* WHAT TO DO
Repeat the data exactly as it appears.

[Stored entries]
━━━━━━━━━━

(** C1, as the code has it.  The first event of a key that is absent
    sends exactly one "spot add".  If every later event of the
    sequence arrives while the key is present, then that add was
    answered with code 0 and an id [n]; and each later event before
    which no command of the sequence has been answered with the
    not-found code sends a "spot set" carrying [n], and a "spot add"
    after it exactly when that set is answered with the not-found
    code.  Nothing is stated about the events that follow such an
    answer. *)
Theorem dedup_one_add_then_updates :
  forall w key (ev : spotEvent) (evs : list spotEvent),
    spotIds w !! key = None ->
    Forall (fun a => is_Some (spotIds a.1 !! key))
      (arrivals key evs (exec (handleEvent key ev) w)) ->
    let first := "spot add " +:+ eventFields w ev in
    issued (addEvent key ev) w = [(first, answer w first)]
    /\ forall earlier a later,
         arrivals key evs (exec (handleEvent key ev) w)
         = (earlier ++ a :: later)%list ->
         exists n : Z,
           Error (answer w first) = 0
           /\ Atoi (Message (answer w first)) = inl n
           /\ (Forall (fun b =>
                   Forall (fun cr => Error cr.2 <> SpotNotFoundError)
                     (issued (addEvent key b.2) b.1)) earlier ->
               let set := "spot set " +:+ fmt_d n +:+ " "
                          +:+ eventFields a.1 a.2 in
               let add := "spot add " +:+ eventFields a.1 a.2 in
               issued (addEvent key a.2) a.1
               = (set, answer a.1 set)
                 :: (if Error (answer a.1 set) =? SpotNotFoundError
                     then [(add, answer (answered a.1 set) add)]
                     else [])).
Proof.
  intros w key ev evs Hk Hlive first.
  destruct (addSpot_absent w key (ev_spotCall ev) (ev_freqKhz ev)
              (ev_dxCall ev) (ev_comment ev) (ev_nowAdd ev) Hk)
    as (Hiss & _ & Hids).
  fold (addEvent key ev) in Hiss, Hids. fold (eventFields w ev) in Hiss, Hids.
  fold first in Hiss, Hids.
  split; [exact Hiss|].
  intros earlier a later Harr.
  destruct evs as [|ev2 evs]; [by destruct earlier|].
  assert (Hn : exists n, Error (answer w first) = 0
               /\ Atoi (Message (answer w first)) = inl n
               /\ forall sp, spotIds (exec (handleEvent key ev) w) !! key
                             = Some sp -> id sp = n).
  { pose proof Hlive as Hl. cbn in Hl. apply Forall_cons in Hl as [[sp Hsp] _].
    cbn [fst] in Hsp. rewrite handleEvent_lookup, Hids in Hsp.
    destruct (Z.eqb_spec (Error (answer w first)) 0) as [H0|H0];
      [|by rewrite Hk in Hsp].
    destruct (Atoi (Message (answer w first))) as [n|e];
      [|by rewrite Hk in Hsp].
    exists n. split; [done|]. split; [done|].
    intros sp'. rewrite handleEvent_lookup, Hids. rewrite lookup_insert_eq.
    destruct (_ <? _); [done|]. by intros [= <-]. }
  destruct Hn as (n & H0 & Hat & Hid).
  exists n. split; [exact H0|]. split; [exact Hat|].
  intros Hquiet.
  revert Hid Hlive Harr Hquiet.
  generalize (exec (handleEvent key ev) w) as w1.
  generalize (ev2 :: evs) as evs1. clear.
  intros evs1. revert earlier.
  induction evs1 as [|e evs1 IH]; intros earlier w1 Hid Hlive Harr Hquiet;
    [by destruct earlier|].
  cbn in Hlive, Harr. apply Forall_cons in Hlive as [[sp Hsp] Hlive].
  cbn [fst snd] in Hsp.
  destruct (addSpot_present w1 key (ev_spotCall e) (ev_freqKhz e)
              (ev_dxCall e) (ev_comment e) (ev_nowAdd e) sp Hsp)
    as (Hiss & _ & Hids).
  fold (addEvent key e) in Hiss, Hids. fold (eventFields w1 e) in Hiss.
  rewrite (Hid sp Hsp) in Hiss, Hids.
  destruct earlier as [|b earlier]; cbn in Harr.
  - injection Harr as <- _. exact Hiss.
  - injection Harr as <- Harr.
    apply Forall_cons in Hquiet as [Hb Hquiet]. cbn [fst snd] in Hb.
    rewrite Hiss in Hb. apply Forall_cons in Hb as [Hb _]. cbn [snd] in Hb.
    apply (IH earlier (exec (handleEvent key e) w1));
      [|exact Hlive|exact Harr|exact Hquiet].
    intros sp'. rewrite handleEvent_lookup, Hids.
    destruct (Z.eqb_spec (Error (answer w1
                ("spot set " +:+ fmt_d n +:+ " " +:+ eventFields w1 e)))
                SpotNotFoundError) as [Hnf|_]; [done|].
    match goal with |- context [if ?c then <[_:=_]> _ else _] =>
      destruct c end.
    + rewrite lookup_insert_eq.
      destruct (_ <? _); [done|]. by intros [= <-].
    + rewrite Hsp. destruct (_ <? _); [done|].
      intros [= <-]. by apply Hid.
Qed.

━━━━━━━━━━

* ANSWER BOX
(** C1, as the code has it.  The first event of a key that is absent
    sends exactly one "spot add".  If every later event of the
    sequence arrives while the key is present, then that add was
    answered with code 0 and an id [n]; and each later event before
    which no command of the sequence has been answered with the
    not-found code sends a "spot set" carrying [n], and a "spot add"
    after it exactly when that set is answered with the not-found
    code.  Nothing is stated about the events that follow such an
    answer. *)
Theorem dedup_one_add_then_updates :
  forall w key (ev : spotEvent) (evs : list spotEvent),
    spotIds w !! key = None ->
    Forall (fun a => is_Some (spotIds a.1 !! key))
      (arrivals key evs (exec (handleEvent key ev) w)) ->
    let first := "spot add " +:+ eventFields w ev in
    issued (addEvent key ev) w = [(first, answer w first)]
    /\ forall earlier a later,
         arrivals key evs (exec (handleEvent key ev) w)
         = (earlier ++ a :: later)%list ->
         exists n : Z,
           Error (answer w first) = 0
           /\ Atoi (Message (answer w first)) = inl n
           /\ (Forall (fun b =>
                   Forall (fun cr => Error cr.2 <> SpotNotFoundError)
                     (issued (addEvent key b.2) b.1)) earlier ->
               let set := "spot set " +:+ fmt_d n +:+ " "
                          +:+ eventFields a.1 a.2 in
               let add := "spot add " +:+ eventFields a.1 a.2 in
               issued (addEvent key a.2) a.1
               = (set, answer a.1 set)
                 :: (if Error (answer a.1 set) =? SpotNotFoundError
                     then [(add, answer (answered a.1 set) add)]
                     else [])).
Proof.
  intros w key ev evs Hk Hlive first.
  destruct (addSpot_absent w key (ev_spotCall ev) (ev_freqKhz ev)
              (ev_dxCall ev) (ev_comment ev) (ev_nowAdd ev) Hk)
    as (Hiss & _ & Hids).
  fold (addEvent key ev) in Hiss, Hids. fold (eventFields w ev) in Hiss, Hids.
  fold first in Hiss, Hids.
  split; [exact Hiss|].
  intros earlier a later Harr.
  destruct evs as [|ev2 evs]; [by destruct earlier|].
  assert (Hn : exists n, Error (answer w first) = 0
               /\ Atoi (Message (answer w first)) = inl n
               /\ forall sp, spotIds (exec (handleEvent key ev) w) !! key
                             = Some sp -> id sp = n).
  { pose proof Hlive as Hl. cbn in Hl. apply Forall_cons in Hl as [[sp Hsp] _].
    cbn [fst] in Hsp. rewrite handleEvent_lookup, Hids in Hsp.
    destruct (Z.eqb_spec (Error (answer w first)) 0) as [H0|H0];
      [|by rewrite Hk in Hsp].
    destruct (Atoi (Message (answer w first))) as [n|e];
      [|by rewrite Hk in Hsp].
    exists n. split; [done|]. split; [done|].
    intros sp'. rewrite handleEvent_lookup, Hids. rewrite lookup_insert_eq.
    destruct (_ <? _); [done|]. by intros [= <-]. }
  destruct Hn as (n & H0 & Hat & Hid).
  exists n. split; [exact H0|]. split; [exact Hat|].
  intros Hquiet.
  revert Hid Hlive Harr Hquiet.
  generalize (exec (handleEvent key ev) w) as w1.
  generalize (ev2 :: evs) as evs1. clear.
  intros evs1. revert earlier.
  induction evs1 as [|e evs1 IH]; intros earlier w1 Hid Hlive Harr Hquiet;
    [by destruct earlier|].
  cbn in Hlive, Harr. apply Forall_cons in Hlive as [[sp Hsp] Hlive].
  cbn [fst snd] in Hsp.
  destruct (addSpot_present w1 key (ev_spotCall e) (ev_freqKhz e)
              (ev_dxCall e) (ev_comment e) (ev_nowAdd e) sp Hsp)
    as (Hiss & _ & Hids).
  fold (addEvent key e) in Hiss, Hids. fold (eventFields w1 e) in Hiss.
  rewrite (Hid sp Hsp) in Hiss, Hids.
  destruct earlier as [|b earlier]; cbn in Harr.
  - injection Harr as <- _. exact Hiss.
  - injection Harr as <- Harr.
    apply Forall_cons in Hquiet as [Hb Hquiet]. cbn [fst snd] in Hb.
    rewrite Hiss in Hb. apply Forall_cons in Hb as [Hb _]. cbn [snd] in Hb.
    apply (IH earlier (exec (handleEvent key e) w1));
      [|exact Hlive|exact Harr|exact Hquiet].
    intros sp'. rewrite handleEvent_lookup, Hids.
    destruct (Z.eqb_spec (Error (answer w1
                ("spot set " +:+ fmt_d n +:+ " " +:+ eventFields w1 e)))
                SpotNotFoundError) as [Hnf|_]; [done|].
    match goal with |- context [if ?c then <[_:=_]> _ else _] =>
      destruct c end.
    + rewrite lookup_insert_eq.
      destruct (_ <? _); [done|]. by intros [= <-].
    + rewrite Hsp. destruct (_ <? _); [done|].
      intros [= <-]. by apply Hid.
Qed.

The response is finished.